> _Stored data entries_
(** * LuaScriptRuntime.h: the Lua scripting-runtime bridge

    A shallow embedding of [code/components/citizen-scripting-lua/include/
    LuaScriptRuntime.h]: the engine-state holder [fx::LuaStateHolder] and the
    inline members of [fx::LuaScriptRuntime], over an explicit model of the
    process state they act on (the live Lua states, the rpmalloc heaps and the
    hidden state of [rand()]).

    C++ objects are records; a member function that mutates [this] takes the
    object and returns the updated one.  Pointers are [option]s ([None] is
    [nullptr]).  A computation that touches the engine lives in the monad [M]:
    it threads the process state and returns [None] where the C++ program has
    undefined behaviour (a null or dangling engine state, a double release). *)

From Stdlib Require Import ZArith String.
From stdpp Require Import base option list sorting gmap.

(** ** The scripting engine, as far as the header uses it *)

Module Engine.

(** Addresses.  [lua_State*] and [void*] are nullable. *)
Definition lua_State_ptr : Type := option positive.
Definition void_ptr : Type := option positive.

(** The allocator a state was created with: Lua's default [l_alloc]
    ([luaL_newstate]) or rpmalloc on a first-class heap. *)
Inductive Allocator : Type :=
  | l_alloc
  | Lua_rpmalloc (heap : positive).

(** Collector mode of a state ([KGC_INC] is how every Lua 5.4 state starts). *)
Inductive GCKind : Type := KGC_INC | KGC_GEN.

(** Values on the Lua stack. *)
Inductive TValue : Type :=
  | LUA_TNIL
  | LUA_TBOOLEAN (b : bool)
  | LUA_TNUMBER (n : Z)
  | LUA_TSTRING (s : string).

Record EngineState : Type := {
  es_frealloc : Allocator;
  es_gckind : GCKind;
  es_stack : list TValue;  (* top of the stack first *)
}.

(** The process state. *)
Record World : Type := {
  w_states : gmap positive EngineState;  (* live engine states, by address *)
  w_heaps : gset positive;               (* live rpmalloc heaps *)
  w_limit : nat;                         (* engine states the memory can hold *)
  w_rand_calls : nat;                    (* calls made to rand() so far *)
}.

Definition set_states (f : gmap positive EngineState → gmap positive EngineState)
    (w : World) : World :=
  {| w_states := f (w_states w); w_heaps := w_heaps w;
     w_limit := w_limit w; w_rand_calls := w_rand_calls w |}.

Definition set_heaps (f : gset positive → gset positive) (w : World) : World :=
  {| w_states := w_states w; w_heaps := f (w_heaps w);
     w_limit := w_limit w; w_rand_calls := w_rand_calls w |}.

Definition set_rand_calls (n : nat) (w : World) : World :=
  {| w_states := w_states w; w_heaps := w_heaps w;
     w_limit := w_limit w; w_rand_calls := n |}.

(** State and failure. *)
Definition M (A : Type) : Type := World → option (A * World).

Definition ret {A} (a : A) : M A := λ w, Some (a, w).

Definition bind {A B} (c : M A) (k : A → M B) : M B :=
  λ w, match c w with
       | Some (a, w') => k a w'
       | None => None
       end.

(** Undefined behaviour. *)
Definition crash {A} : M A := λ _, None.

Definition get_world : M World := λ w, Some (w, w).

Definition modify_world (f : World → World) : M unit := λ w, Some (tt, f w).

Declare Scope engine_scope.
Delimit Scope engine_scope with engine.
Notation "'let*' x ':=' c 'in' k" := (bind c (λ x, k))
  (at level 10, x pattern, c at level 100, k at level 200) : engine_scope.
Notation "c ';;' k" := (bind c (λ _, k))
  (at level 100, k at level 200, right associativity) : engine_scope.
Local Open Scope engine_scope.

> _Assigned task_
In the entries above, restate word for word the lines between the one holding "C++ objects are" and the one holding "es_gckind : GCKind;", inclusive, and nothing besides.

> _Reply to the exercise_
    C++ objects are records; a member function that mutates [this] takes the
    object and returns the updated one.  Pointers are [option]s ([None] is
    [nullptr]).  A computation that touches the engine lives in the monad [M]:
    it threads the process state and returns [None] where the C++ program has
    undefined behaviour (a null or dangling engine state, a double release). *)

From Stdlib Require Import ZArith String.
From stdpp Require Import base option list sorting gmap.

(** ** The scripting engine, as far as the header uses it *)

Module Engine.

(** Addresses.  [lua_State*] and [void*] are nullable. *)
Definition lua_State_ptr : Type := option positive.
Definition void_ptr : Type := option positive.

(** The allocator a state was created with: Lua's default [l_alloc]
    ([luaL_newstate]) or rpmalloc on a first-class heap. *)
Inductive Allocator : Type :=
  | l_alloc
  | Lua_rpmalloc (heap : positive).

(** Collector mode of a state ([KGC_INC] is how every Lua 5.4 state starts). *)
Inductive GCKind : Type := KGC_INC | KGC_GEN.

(** Values on the Lua stack. *)
Inductive TValue : Type :=
  | LUA_TNIL
  | LUA_TBOOLEAN (b : bool)
  | LUA_TNUMBER (n : Z)
  | LUA_TSTRING (s : string).

Record EngineState : Type := {
  es_frealloc : Allocator;
  es_gckind : GCKind;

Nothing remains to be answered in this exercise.